Como calcular o prazo médio de estocagem?
Para calcular o PME, utiliza-se a seguinte fórmula:
PME = (Estoque Médio ÷ Custo das Mercadorias Vendidas) × Período (em dias)
Onde:
- Estoque Médio = (Estoque Inicial + Estoque Final) ÷ 2
- CMV = soma dos custos dos produtos efetivamente vendidos no período
Com essa equação, a empresa obtém o tempo médio, em dias, que os produtos permanecem no estoque antes da venda. É importante escolher um período que faça sentido para o ciclo de vendas do negócio, como trimestre, semestre ou 12 meses.
Exemplo prático:
Considere uma loja com os seguintes dados:
- Estoque inicial: R$ 70.000
- Estoque final: R$ 50.000
- CMV no ano: R$ 250.000
Primeiro, calcula-se o estoque médio:
(70.000 + 50.000) ÷ 2 = R$ 60.000
Em seguida, aplica-se a fórmula do PME:
(60.000 ÷ 250.000) × 360 = 86,4 dias
Na prática, isso significa que os produtos permanecem, em média, quase três meses no estoque antes de serem vendidos. Esse prazo pode ser aceitável em alguns segmentos, mas se torna prejudicial em mercados de alta rotatividade ou com produtos perecíveis, como alimentação e moda.
4 dicas para reduzir o prazo médio de estocagem
Reduzir o PME não significa simplesmente comprar menos. Na verdade, envolve comprar melhor, analisar dados e estruturar processos. A seguir, algumas práticas fundamentais:
1. Automatize o controle de estoque com um ERP
Ao utilizar um sistema de gestão integrado, como o ERP da DM Hub, a empresa acompanha em tempo real todas as entradas e saídas de produtos. O sistema calcula automaticamente o PME, reduz erros manuais e oferece uma visão confiável sobre o desempenho do estoque.

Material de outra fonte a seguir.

(** * sambacc: CTDB nodes file and cluster state file management

    A shallow embedding of [sambacc/ctdb.py] (nodes file accessors, the
    JSON state file registration, the node update check and commit) and of
    the retry loop of [sambacc/commands/ctdb.py], with the properties the
    specification states about them. *)

From Stdlib Require Import ZArith Ascii String List Lia.
From Stdlib Require DecimalString DecimalZ.
From stdpp Require Import base option list gmap strings.

(** ** Text: Python [str] values read from and written to text files *)

(** Characters are code points below 256, one [ascii] each; the addresses
    stored in a nodes file are plain ASCII. *)
Module Text.

Definition LF : ascii := ascii_of_nat 10.
Definition CR : ascii := ascii_of_nat 13.

(** [str.isspace] on one code point: TAB..CR, FS..US, SPACE, NEL, NBSP. *)
Definition isspace (c : ascii) : bool :=
  let n := nat_of_ascii c in
  ((9 <=? n)%nat && (n <=? 13)%nat) || ((28 <=? n)%nat && (n <=? 32)%nat)
  || (n =? 133)%nat || (n =? 160)%nat.

Fixpoint lstrip (s : string) : string :=
  match s with
  | EmptyString => EmptyString
  | String c r => if isspace c then lstrip r else s
  end.

Fixpoint rstrip (s : string) : string :=
  match s with
  | EmptyString => EmptyString
  | String c r =>
      match rstrip r with
      | EmptyString => if isspace c then EmptyString else String c EmptyString
      | r' => String c r'
      end
  end.

(** [str.strip()] with no argument. *)
Definition strip (s : string) : string := lstrip (rstrip s).

(** Reading a file opened with [open(path, "r")]: universal newlines mode
    turns every CR LF and every lone CR into LF. *)
Fixpoint universal_newlines (s : string) : string :=
  match s with
  | EmptyString => EmptyString
  | String c r =>
      if Ascii.eqb c CR then
        match r with
        | String c' r' =>
            if Ascii.eqb c' LF then String LF (universal_newlines r')
            else String LF (universal_newlines r)
        | EmptyString => String LF EmptyString
        end
      else String c (universal_newlines r)
  end.

(** The lines a text file object yields when iterated: each keeps its
    terminating LF, the last one may lack it. *)
Fixpoint lines (s : string) : list string :=
  match s with
  | EmptyString => []
  | String c r =>
      if Ascii.eqb c LF then String LF EmptyString :: lines r
      else match lines r with
           | [] => [String c EmptyString]
           | l :: ls => String c l :: ls
           end
  end.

Como resultado, o gestor ganha mais agilidade para tomar decisões estratégicas e reduz o tempo gasto com tarefas operacionais.
2. Analise o comportamento de vendas
Produtos com baixa rotatividade exigem revisão no mix de compras. Já itens sazonais ou com demanda concentrada podem se beneficiar de promoções e liquidações. Monitorar o giro constantemente ajuda a equilibrar oferta e demanda.

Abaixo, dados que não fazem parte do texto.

(* ===== verification/Prelude.v ===== *)
(** * Travel Token Messenger Bot: verification library

    The bot (src/main.go, src/cmd, src/internal, src/pkg) carries requests between travel
    companies.  Each company has an account contract (TTM account) on a chain and bots that
    act for it.  A distributor's bot takes a gRPC request, asks the chain which bot of the
    recipient's account to use, encrypts and signs the message and sends it through a
    matrix room; the supplier's bot reassembles, verifies and authorizes it, calls its
    partner plugin and sends the response back the same way.  A mint response makes the
    supplier reserve a booking token on chain, and the distributor buy it; afterwards the
    supplier's bot listens for what happens to the token and notifies its plugin.

    ** How the code is modelled

    A Go function is a function of this library with the same name.  State is passed
    explicitly ([M S A]: a state to a state and an [outcome], which is a value, an error or
    a panic); errors are the chains [fmt.Errorf] builds, kept up to their interpolated
    arguments; machine integers are [Z] with their wrap-around written out; maps are
    [gmap].  A call to what is not under src/ (contract bindings, cryptography, protobuf,
    JSON, viper, mautrix, the LRU cache) is an operation of a class, whose laws are what
    that code documents; each class has an instance that runs ([list_lru] for the cache, a
    module [Toy] for the others), on which the witnesses are evaluated.  A database is the committed tables and a snapshot; every
    call outside may fail, at the choice of a function [fault] over which the theorems
    quantify, so they hold for every combination of failures.  What SQL leaves open, such
    as the order of rows, is a parameter.  Goroutines are the processes of step relations
    ([Rendezvous], [Scheduler], [Subscriber], [Alarm], [App], [Rooms]); the theorems about
    them are on all their interleavings.

    ** The files, in order

    - [Prelude]: errors, outcomes, the state monad and its automation ([runs], [keeps],
      [respects] and the hint databases [ttm], [ttm_rw]), integers, lists, reachability.
    - [Decimal]: Go's decimal numbers and string functions, and that printing is undone.
    - [Cache]: the interface of the LRU cache, with an instance.
    - [Txn]: src/pkg/database/sqlite/session.go, the transactions all storages use.
    - [Conversion]: src/pkg/conversion.
    - [Price]: src/pkg/price and src/internal/price.
    - [Message]: src/internal/messaging/message and src/pkg/metadata/timestamps.go.
    - [TtmAccounts]: src/pkg/ttm_accounts and src/pkg/erc20 over the class [Chain]; the class
      [TtmAccounts] is what they promise to the resolver.
    - [Booking]: src/pkg/booking; [Mint]: the mint handlers and response_handler.go of
      src/internal/messaging; [Cancellation]: src/internal/cancellation.
    - [EventListener]: src/internal/eventlistener, its storage and src/internal/partnerplugin,
      one handler at a time; [Alarm]: what the handlers and the timer do together.
    - [Scheduler]: src/pkg/scheduler and its storage, against the specification [Spec].
    - [Resolver]: src/internal/resolver and its storage.
    - [Encoding]: src/internal/messaging/encoding and encryption: Go slices, chunks, session
      keys, the two ends of a message, the store of public keys.
    - [Messenger]: src/pkg/matrix/events.go and src/internal/matrix/messenger: reassembly and
      sending; [Rooms]: what it does to its rooms at start-up.
    - [Delivery]: src/pkg/matrix/user_id.go, and the path of a message from one bot to another,
      the composition of [Encoding] and [Messenger]; [Exchange]: what the messages of two
      bots leave in their stores of keys.
    - [Processor]: src/internal/messaging/processor.go: what one goroutine does with a message,
      and how requesters and forwarders meet on the response channels.
    - [Subscriber]: src/internal/eventlistener/subscriber.
    - [Services]: the generated table of services (src/internal/rpc/generated) and
      service_registry.go; [Gateway]: the gRPC server and the two templates of the 48
      generated services; [Version]: src/internal/version.
    - [App]: [Run] of src/internal/app: how the components start and stop; [Syncer]: the same
      of the messenger, its syncer and sweeper and the processor that receives from it.
    - [Database]: src/pkg/database/sqlite/storage.go, the migrations and the statements of the
      four storages; [Matrix]: src/internal/matrix/client; [Connections]: the credentials, the
      gRPC server and client, and src/pkg/metadata.
    - [Config]: src/config; [Generated]: the files of src/internal/rpc/generated one by one,
      as what their templates make of the table of [Services].
    - [Bot]: a request from one bot to another and back, the composition of [Gateway],
      [Processor], [Delivery] and [Encoding]; [NewApp]: the construction of the bot and src/cmd.
    - [Events]: src/pp-mock/events, the stream of events of the partner plugin mock; the other
      files named [Mock] are the rest of src/pp-mock: [MockPrice] its prices, [MockBooking] its
      store and the validation, mint and notification handlers, [MockDates] travel periods,
      [MockSearch] its searches in versions 4 and 5 and [MockOffers] what they promise to a
      booking, [MockSearchV3] the same for version 3, [MockProducts] its lists and infos of
      products, the ping and the check of a cancellation, [MockSeatMaps] its seat maps,
      [MockData] the data it starts with, [MockServer] its interceptors and its start.

    ** What is shown

    The properties are the theorems whose comments begin with C and a number, in the order
    of their importance; some of what follows is a lemma instead.
    - From end to end: an encoded message comes back as it was ([encode_decode_roundtrip]),
      also through the events on the wire in any order ([message_delivered],
      [reassembly_correct]); what decodes is authentic, and the store of keys stays sound
      under any failure; two bots encrypt from the second request on ([keys_exchanged]);
      nothing acts on a message before its sender is verified and allowed.
    - Requests and responses: in every interleaving a request gets its own response and no
      channel is left ([responses_correlated], [SendRequestMessage_ends]); the server's and
      the plugin's ends always answer with a message of the service ([serve_answers],
      [Call_answers]); authorizations are fresh; the bot a request goes to is not known to
      be unreachable.
    - Money: prices are converted exactly; a token is bought only at the agreed price; how
      minting, buying and the cancellation operations end, with the transactions they send.
    - Events: an alarm is always armed for the reservation due first; how each handler ends
      under any failure; which events reach a handler over lost connections.
    - Structure: the scheduler refines its specification (a job runs when it is due and at
      most once a period); the components start in order and the application stops; the
      messages the messenger completes reach the processor in order, each once; encrypted
      rooms are left; the registry serves exactly what the account supports; the generated
      files are their templates; a bot is constructed from its configuration, logs in as its
      own user and opens its databases at their last version; configurations and metadata are
      read as they are written.
    - The mock: what its searches offer can be validated, and its travel periods are bounded;
      the data it starts with is consistent; a call ends with what its handler answers, or with
      an internal error; it has the services a bot offers, all but seven.
    Some theorems show what the code does and does not mean to: a shutdown that hangs, in
    three ways, a timeout handler that races, a timer that spins, a response that blocks its
    goroutine, an event that is lost, a job that runs once, a listener without a plugin.

    ** Bounds and fuel

    Loops of the code over lists are structural.  The polling loop of [Booking] takes its
    number of attempts from the configuration, as the code does.  No definition has fuel
    that the code has not: termination is shown by measures (30 events in [App], three calls
    for each room in [Rooms], the events in hand in [Syncer], the attempts of
    [waitForTokenVisible]).

    ** Not modelled

    What the third-party packages do is behind the classes: contract bindings, cryptography,
    protobuf and its validation, mautrix, the sqlite driver and the migration library, gRPC
    and its transport, viper and cobra.  Neither are the contents of the files the partner
    plugin mock embeds, the fields its results only copy, the generated protobuf
    code, the mocks made by mockgen, the end-to-end tests and the build scripts.  The length of
    time between two steps of a goroutine, memory, and the Go memory model are outside the step
    relations: where the code shares a field without a lock, each access is a step of its own. *)
From Stdlib Require Export ZArith Lia.
From stdpp Require Export base tactics option numbers list gmap strings.
From stdpp Require relations.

Além disso, ao identificar produtos parados por mais tempo ou regiões com excesso de estoque, a empresa pode realocar mercadorias entre filiais ou renegociar com fornecedores.

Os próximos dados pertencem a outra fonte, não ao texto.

(* ===== verification/Cache.v ===== *)
(** * The LRU cache interface (github.com/hashicorp/golang-lru/v2)

    The program keeps contract bindings, public keys and rooms in LRU caches of
    a third-party package.  The components that use one are proved against the
    class below, which states what that package documents: [Get] reports the
    cached value of a key, [Add] makes the added value the cached one, and
    either may only forget other entries.  [list_lru] is one implementation of
    the class; it shows the laws can be met and lets witnesses run. *)
From S2P Require Import Prelude.

Class LruCache (K V : Type) `{Countable K} (C : Type) := {
  lru_new : C;
  lru_contents : C → gmap K V;
  lru_get : K → C → C * option V;
  lru_add : K → V → C → C;
  lru_new_contents : lru_contents lru_new = ∅;
  lru_get_value k c : (lru_get k c).2 = lru_contents c !! k;
  lru_get_contents k c : lru_contents (lru_get k c).1 = lru_contents c;
  lru_add_hit k v c : lru_contents (lru_add k v c) !! k = Some v;
  lru_add_other k k' v c :
    k ≠ k' →
    lru_contents (lru_add k v c) !! k' = lru_contents c !! k' ∨
    lru_contents (lru_add k v c) !! k' = None
}.

#[export] Hint Rewrite @lru_get_value @lru_get_contents @lru_add_hit
  @lru_new_contents : ttm_rw.

Section CacheFacts.
Context `{LruCache K V C}.

(** Every entry of the cache satisfies [P]. *)
Definition cache_all (P : K → V → Prop) (c : C) : Prop :=
  map_Forall P (lru_contents c).

Lemma cache_all_new P : cache_all P lru_new.
Proof. unfold cache_all. rewrite lru_new_contents. apply map_Forall_empty. Qed.

Lemma cache_all_get P k c : cache_all P c → cache_all P (lru_get k c).1.
Proof. unfold cache_all. by rewrite lru_get_contents. Qed.

Lemma cache_all_hit P k c c' v :
  cache_all P c → lru_get k c = (c', Some v) → P k v ∧ cache_all P c'.
Proof.
  intros Hc E. split.
  - apply Hc. by rewrite <- (lru_get_value k c), E.
  - replace c' with (lru_get k c).1 by (by rewrite E). by apply cache_all_get.
Qed.

Lemma cache_all_miss P k c c' o :
  cache_all P c → lru_get k c = (c', o) → cache_all P c'.
Proof.
  intros Hc E. replace c' with (lru_get k c).1 by (by rewrite E).
  by apply cache_all_get.
Qed.

Lemma cache_all_add P k v c : P k v → cache_all P c → cache_all P (lru_add k v c).
Proof.
  intros Hv Hc i x Hi. destruct (decide (k = i)) as [<-|Hne].
  - rewrite lru_add_hit in Hi. by simplify_eq.
  - destruct (lru_add_other k i v c Hne) as [E|E]; rewrite E in Hi; [by apply Hc|done].
Qed.
End CacheFacts.

#[export] Hint Resolve cache_all_new cache_all_get cache_all_add : ttm.

(** ** A list implementation, newest entry first, of capacity [S cap] *)
Section ListLru.
Context `{Countable K} {V : Type} (cap : nat).

Definition list_drop_key (k : K) (l : list (K * V)) : list (K * V) :=
  filter (λ p, p.1 ≠ k) l.

Definition list_get (k : K) (l : list (K * V)) : list (K * V) * option V :=
  match (list_to_map l : gmap K V) !! k with
  | Some v => ((k, v) :: list_drop_key k l, Some v)
  | None => (l, None)
  end.

Definition list_add (k : K) (v : V) (l : list (K * V)) : list (K * V) :=
  take (S cap) ((k, v) :: list_drop_key k l).

Lemma list_drop_key_map k l :
  (list_to_map (list_drop_key k l) : gmap K V) = delete k (list_to_map l).
Proof.
  induction l as [|[k' v'] l IH]; simpl; [by rewrite delete_empty|].
  unfold list_drop_key in *. rewrite filter_cons. simpl. case_decide as Hk; simpl.
  - rewrite IH. by rewrite delete_insert_ne.
  - subst k'. by rewrite delete_insert_eq.
Qed.

Lemma list_to_map_take n (l : list (K * V)) k :
  (list_to_map (take n l) : gmap K V) !! k = (list_to_map l : gmap K V) !! k ∨
  (list_to_map (take n l) : gmap K V) !! k = None.
Proof.
  revert n. induction l as [|[k' v'] l IH]; intros [|n]; simpl; auto.
  destruct (decide (k' = k)) as [->|Hne].
  - rewrite !lookup_insert_eq. auto.
  - rewrite !lookup_insert_ne by done. apply IH.
Qed.

Definition list_lru : LruCache K V (list (K * V)).
Proof.
  refine {| lru_new := []; lru_contents := λ l, list_to_map l;
            lru_get := list_get; lru_add := list_add |}.
  - done.
  - intros k c. unfold list_get. by case_match.
  - intros k c. unfold list_get. case_match eqn:E; [|done]. simpl.
    rewrite list_drop_key_map, insert_delete_eq. by apply insert_id.
  - intros k v c. simpl. by rewrite lookup_insert_eq.
  - intros k k' v c Hne. simpl. rewrite !lookup_insert_ne by done.
    destruct (list_to_map_take cap (list_drop_key k c) k') as [E|E]; rewrite E; auto.
    left. by rewrite list_drop_key_map, lookup_delete_ne.
Defined.
End ListLru.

3. Planeje compras com base em dados
Utilizar históricos de vendas, sazonalidades e eventos torna as previsões muito mais assertivas. Dessa forma, a empresa evita compras por impulso e excesso de estoque. Com um ERP, é possível simular cenários, definir pontos ideais de reposição e alinhar compras aos objetivos estratégicos do negócio.
4. Crie estratégias para acelerar a saída dos produtos
Campanhas promocionais, vendas casadas, queima de estoque e integração com marketplaces ajudam a acelerar a saída de itens com baixo giro. Essas ações liberam espaço físico e reduzem custos operacionais.
Mais do que vender mais, o foco deve estar em vender os produtos certos, no momento certo. Com relatórios detalhados do ERP, o gestor identifica rapidamente oportunidades para movimentar itens antes que se transformem em prejuízo.
Conclusão:
Empresas que mantêm um controle apurado sobre o PME conseguem se adaptar com mais rapidez às variações do mercado, evitar rupturas, reduzir perdas com produtos parados e tomar decisões mais estratégicas sobre compras, precificação e abastecimento. O impacto é direto nos resultados financeiros e na sustentabilidade do negócio.
Com o apoio de um ERP, como o da DM Hub, esse controle passa a ser automatizado e integrado. Transformando dados em decisões inteligentes e ganhando eficiência em toda a operação.